* **Task directions**
In the records below, begin at the line that has "(r : Result" and stop after the line that has "(m : St S A)"; quote those lines verbatim and nothing more.

* **Given records**

(** * Model Compression Toolkit: GPTQ configuration, quantization dispatcher
      and second-moment correction

    A shallow embedding of
    - [model_compression_toolkit/gptq/common/gptq_config.py],
    - [model_compression_toolkit/exporter/model_wrapper/keras/builder/node_to_dispatcher.py],
    - [tests/keras_tests/feature_networks_tests/feature_networks/second_moment_correction_test.py].

    Python objects that are shared and mutated (the [DefaultDict] default
    argument, quantizer instances, graphs and their nodes) live in explicit
    stores indexed by locations; everything else is a value. *)

From Stdlib Require Import ZArith QArith.
From stdpp Require Import gmap strings list fin_maps.

Local Open Scope Z_scope.
Local Open Scope string_scope.

(** ** Python runtime: exceptions, results, locations *)

Inductive PyExn :=
| ConfigurationError (msg : string)
| TypeError (msg : string)
| AttributeError (msg : string)
| ZeroDivisionError (msg : string)
| OverflowError (msg : string)
| IndexError (msg : string)
| AssertionError (msg : string).

Inductive Result (A : Type) :=
| Ok (a : A)
| Raise (e : PyExn).
Arguments Ok {A} a.
Arguments Raise {A} e.

Definition is_Ok {A} (r : Result A) : bool :=
  match r with Ok _ => true | Raise _ => false end.

(** Computations over a state [S] that may raise; the state reached when an
    exception is raised is kept, the rest of the computation is skipped. *)
Definition St (S A : Type) : Type := S -> Result A * S.

Definition ret {S A} (a : A) : St S A := fun s => (Ok a, s).

Definition raise {S A} (e : PyExn) : St S A := fun s => (Raise e, s).

Definition bind {S A B} (m : St S A) (k : A -> St S B) : St S B :=
  fun s =>
    match m s with
    | (Ok a, s') => k a s'
    | (Raise e, s') => (Raise e, s')
    end.

Notation "'let*' x := m 'in' k" := (bind m (fun x => k))
  (at level 10, x name, m at level 100, k at level 200).
Notation "m >> k" := (bind m (fun _ => k))
  (at level 100, k at level 200, right associativity).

* **Response area**
Definition is_Ok {A} (r : Result A) : bool :=
  match r with Ok _ => true | Raise _ => false end.

(** Computations over a state [S] that may raise; the state reached when an
    exception is raised is kept, the rest of the computation is skipped. *)
Definition St (S A : Type) : Type := S -> Result A * S.

Definition ret {S A} (a : A) : St S A := fun s => (Ok a, s).

Definition raise {S A} (e : PyExn) : St S A := fun s => (Raise e, s).

Definition bind {S A B} (m : St S A) (k : A -> St S B) : St S B :=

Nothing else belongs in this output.